# algorithm - How to sort millions of rows of data in a file with less/meagre memory

(From here)

I attended an interview last week and this question was asked:

How do you sort a billion rows of data in a file with only 640KB of memory in a 8080 processor based machine? No virtual memory, no external disk.

I explicitly asked the interviewer if I could use a hard drive, so I can serialize trees as I sort them and then combine at the end. He said no. I tried many ways, different algorithms. Nothing he agreed.

I gave up and asked him politely, "how would you do that?" He bluntly said, "I would not tell you." (The interview ended right after that. I didn't mean to offend him, as a developer, I got curious. Moreover, it was an instinctive question, just as I would ask anyone at my workplace.)

This interview was for a really big bank.

So, how would anyone approach this problem?

Heapsort would be my reccomendation. It's relatively quick when n is large, and you only have to look at three elements with definite indecies at once.

That being said, my intuition tells me that sorting a billion rows on an 8080 even in C would be unfeasibly slow.

I would not do it in C#, for starters. Are you sure you have this tagged right? This is a C problem, if it can be solved.

640K only gives you 640 * 1024 * 8 bits so there's no way to solve this as framed. Perhaps that's the answer he/she was looking for. These Investment Bank interviews are something of a mindgame sometimes.

If speed is not a requirement, you could bubble sort rows in place in the file. This only requires looking at two rows of data at a time, with no external information or storage required.

Another question to have asked, is "What is the nature of the rows?" If the number of distinct values is low enough, then the answer might be a pigeon hole sort.

For example, say the file to be sorted only contained rows that held a number between 0 and 100 inclusive. Create an array of 101 unsigned 32 bit or 64 bit integers with a value of 0. As you read a row, use it to index the array and increament the count of that element. Once the file is read, start at 0, read the the number of zeros read and spit out that many, go to 1, repeat. Expand the array size as needed to handle the set of numbers coming through. Of course there are limits, say the values that can be seen span from -2e9 to +2e9. That's going to require 4e9 bins, which is not going to fit in 640K of RAM.

If instead the rows are strings, but you are still looking at a small enough set of distinct value, then use an associative array or hash table to hold the counts.

Knuth has a whole section on external sorting; this was commonplace back when there were no hard drives & not much memory, and tape drives were the norm. Look at the wikipedia page, and/or vol. 3 of Knuth's Art of Computer Programming.

I agree with Robusto's comment:

Where do you get the file from if you can't use the drive? It's certainly not going to be held in memory.
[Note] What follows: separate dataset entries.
Lemma cluster_status_linearises sub :
  linearises (CommandCluster sub)
    (λ hw, shown OutCluster (cli_cluster_status (HttpTransport0 := transport) url hw)).
Proof.
  apply (get_linearises _ _ _ _ (λ env w, Some (ser_cluster_status
    (HttpApi.MkClusterStatus (len_u32 (svc_list_nodes w)) (len_u32 (svc_list_nodes w)) (len_u32 (svc_list_volumes w))
       (len_u32 (list_cluster_disks (sm_data w))) (EpochId_as_u64 (svc_current_epoch w)) "healthy"
       (sum_u64 (cd_capacity_bytes <$> list_cluster_disks (sm_data w)))
       (sum_u64 (cd_used_bytes <$> list_cluster_disks (sm_data w))))))).
  - intros env st. eexists. erewrite serve_route by (vm_compute; reflexivity). naive_solver.
  - intros env w j c [= <-] ->%cli_cluster_only; [|done]. simpl. split_and!; try done.
    by destruct (svc_current_epoch w).
Qed.

(** *** The two commands that change the service *)

Lemma volume_delete_linearises id force show :
  linearises (CommandVolume (VolumeDelete id force))
    (λ hw, shown (λ _, OutDone show (to_string id)) (volume_delete (HttpTransport0 := transport) url id hw)).
Proof.
  intros hw hw' r. unfold volume_delete. destruct (cli_send _ _ _ _ _ hw) as [hw1 r1] eqn:Hs.
  apply cli_send_spec in Hs as [Hl Hok]. intros [= <- <-]. split; [done|]. intros out Hout.
  destruct r1 as [resp|]; [|done]. injection Hout as <-.
  destruct (Hok resp eq_refl) as (Hsucc & env & st1 & st2 & resp0 & Hl1 & Hsv & Hl2 & Hrecv).
  simpl in Hsv. rewrite serve_delete_volume in Hsv. unfold delete_volume, on_service in Hsv.
  exists (as_metadata st1), (as_metadata st2). split_and!; [done| |done]. simpl.
  destruct (svc_delete_volume id (as_metadata st1)) as [w [[]|e]]; injection Hsv as <- <-; [done|].
  exfalso. unfold is_success in Hsucc. rewrite (proj1 Hrecv) in Hsucc. simpl in Hsucc.
  by destruct (str_contains _ _).
Qed.

Lemma volume_create_linearises args params :
  create_params args = Ok params →
  linearises (CommandVolume (VolumeCreate args))
    (λ hw, shown OutVolume (volume_create (HttpTransport0 := transport) url params hw)).
Proof.
  intros Hparams hw hw' r. unfold volume_create. destruct (cli_send _ _ _ _ _ hw) as [hw1 r1] eqn:Hs.
  apply cli_send_spec in Hs as [Hl Hok]. intros [= <- <-]. split; [done|]. intros out Hout.
  destruct r1 as [resp|]; [|done]. simpl in Hout.
  destruct (response_json de_volume_info resp) as [v|] eqn:Hv; [|done]. injection Hout as <-.
  destruct (Hok resp eq_refl) as (Hsucc & env & st1 & st2 & resp0 & Hl1 & Hsv & Hl2 & Hrecv).
  exists (as_metadata st1), (as_metadata st2). split_and!; [done| |done]. exists params. split; [done|].
  simpl in Hsv. erewrite serve_route in Hsv by (vm_compute; reflexivity). simpl in Hsv. unfold with_json in Hsv.
  simpl in Hsv. rewrite is_json_type_json in Hsv. case_decide.
  2: { injection Hsv as <- <-. by destruct (rejection_not_success 413 resp). }
  rewrite json_parse_print in Hsv.
  destruct (de_create_volume_request _) as [req|] eqn:Hreq.
  2: { injection Hsv as <- <-. unfold is_success in Hsucc. by rewrite (proj1 Hrecv) in Hsucc. }
  apply create_request_only in Hreq as ->. unfold create_volume, on_service in Hsv. simpl in Hsv.
  destruct (svc_create_volume _ _ _ _ (as_metadata st1)) as [w [[]|e]] eqn:Hc; injection Hsv as <- <-.
  - eapply received_json in Hv; [|done]. apply cli_volume_only in Hv as ->. simpl. split_and!; try done.
    unfold create_params in Hparams. destruct (parse_size _); [|done]. simpl in Hparams.
    by destruct (ProtectionPolicy_validate _); simplify_eq/=.
  - exfalso. unfold is_success in Hsucc. by rewrite (proj1 Hrecv) in Hsucc.
Qed.


End commands.

(** ** Mounting *)

Section mounting.
Context `{!UuidDisplay} `{!UuidUrl} `{!RaftTypes} `{!JsonText} `{!HttpText} `{!Chrono} `{!AddrText}.
Context `{!HashIter N} `{!HashIter DiskId}.
Context {W K : Type} `{!Raft W} `{!RaftLaws W} `{!RaftMembership W} `{!RaftNodeLaws W} `{!Libublk K}.
Variable endpoint : string.
Implicit Types hw : HttpWorld W.

Abbreviation later := (advances raft_applied) (only parsing).
Abbreviation transport := (http_network endpoint) (only parsing).

(** [byard mount] against the URL [url]. *)
Definition mount_at (url : string) (env : MountEnv) (volume_id : VolumeId) hw (k : K) :=
  mount_start (HttpTransport0 := transport)
    (BlockyardClient0 := http_blockyard_client (HttpTransport0 := transport) url) env url volume_id hw k.

(** The steps of a mount that succeeds. *)
Lemma mount_at_ok url env volume_id hw k hw' k' device path :
  mount_at url env volume_id hw k = (hw', k', Ok (device, path)) →
  ∃ vol nodes hw1 hw2 data_client cache lease ver,
    volume_inspect (HttpTransport0 := transport) url volume_id hw = (hw1, Ok vol) ∧
    node_list (HttpTransport0 := transport) url hw1 = (hw2, Ok nodes) ∧
    register_nodes nodes TcpDataNodeClient_new (cache_set_epoch (EpochId_new 0) MetadataCache_new)
      = Ok (data_client, cache) ∧
    lm_acquire (MetadataClient0 := http_client (HttpTransport0 := transport) url) (me_now_ms env)
      (LeaseManager_new volume_id (me_lease_session env) LEASE_TTL_MS) hw2 = (lease, hw', Ok ver) ∧
    start_kernel (UblkDevice_new (mount_handler env volume_id vol data_client cache lease hw')
      (MkUblkDeviceConfig (ci_vol_size_bytes vol) 4096 128 1)) k = (device, k', Ok path).
Proof.
  unfold mount_at, mount_start. cbn [bc_volume_inspect bc_node_list http_blockyard_client].
  destruct (volume_inspect _ volume_id hw) as [hw1 [vol|]] eqn:Hv; [|done].
  destruct (node_list _ hw1) as [hw2 [nodes|]] eqn:Hn; [|done].
  destruct (register_nodes _ _ _) as [[data_client cache]|] eqn:Hr; [|done].
  destruct (lm_acquire _ _ hw2) as [[lease hw3] [ver|]] eqn:Ha; [|done].
  destruct (start_kernel _ k) as [[d k1] [p|]] eqn:Hk; [|done].
  intros [= <- <- <- <-]. by exists vol, nodes, hw1, hw2, data_client, cache, lease, ver.
Qed.

Lemma start_kernel_ok {Hd} (d d' : UblkDevice Hd) k k' path :
  start_kernel d k = (d', k', Ok path) →
  ud_handler d' = ud_handler d ∧ ud_running d' = true ∧ uc_device_size_bytes (ud_config d) ≠ 0.
Proof. unfold start_kernel. case_decide; [done|]. destruct (kernel_thread _ k). case_decide; [done|]. by intros [= <- _ _]. Qed.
Not enough problem definition.

The more I think about this, the more I think merge sort would work very well within the memory window we're given.

Let's say you have x memory available. Divide the billion entries into billion/x + 1 sections and heapsort them (heapsort because no extra memory is required and it's O(2n(log n)) time). When all sections are heapsorted, do a merge sort starting across the first elements of all sections. This will work so long as you have more than sqrt(billion) memory to work with given basic 8080 OS memory usage.

Doing the math, this assumes that each data row is less than 165 bits.

Obviously you have to be able to read and write to the billion row file. The constraint of no external disk means you must restrict yourself to in-place algorithms or make some assumptions about the starting conditions and distribution of data so that you can keep the data sorted as it is added to the file (e.g. use the key as the index and create a large enough file to hold the expected number of keys).

If you must start with an unsorted file and sort it, you can use merge an in-place merge sort operating on very small chunks of the file. Since no constraints are made on the access times of the storage media, it may be very fast.

I'd use the GPU! Even on a fast computer, the GPU is often faster at sorting. And I don't know how big the "rows" are, but it's not hard to find 1GB video cards, so that answers the storage question, too.

Besides, if I had to work on an 8080, I'd definitely want to put the sweetest graphics card I could find on there.

You just have to be ready for the follow-up question: "How do you get an 8080 to talk to a modern PCI Express 2.0 x16 card?". I have discovered a truly marvelous method, but this textarea is too narrow to contain it.

You can find the discussion on a similar problem in Jon Bentley Programming Pearls Column. 1. Here Bentley deals with a problem of sorting millions of area codes which are guaranteed to be unique by using a bitset data-structure.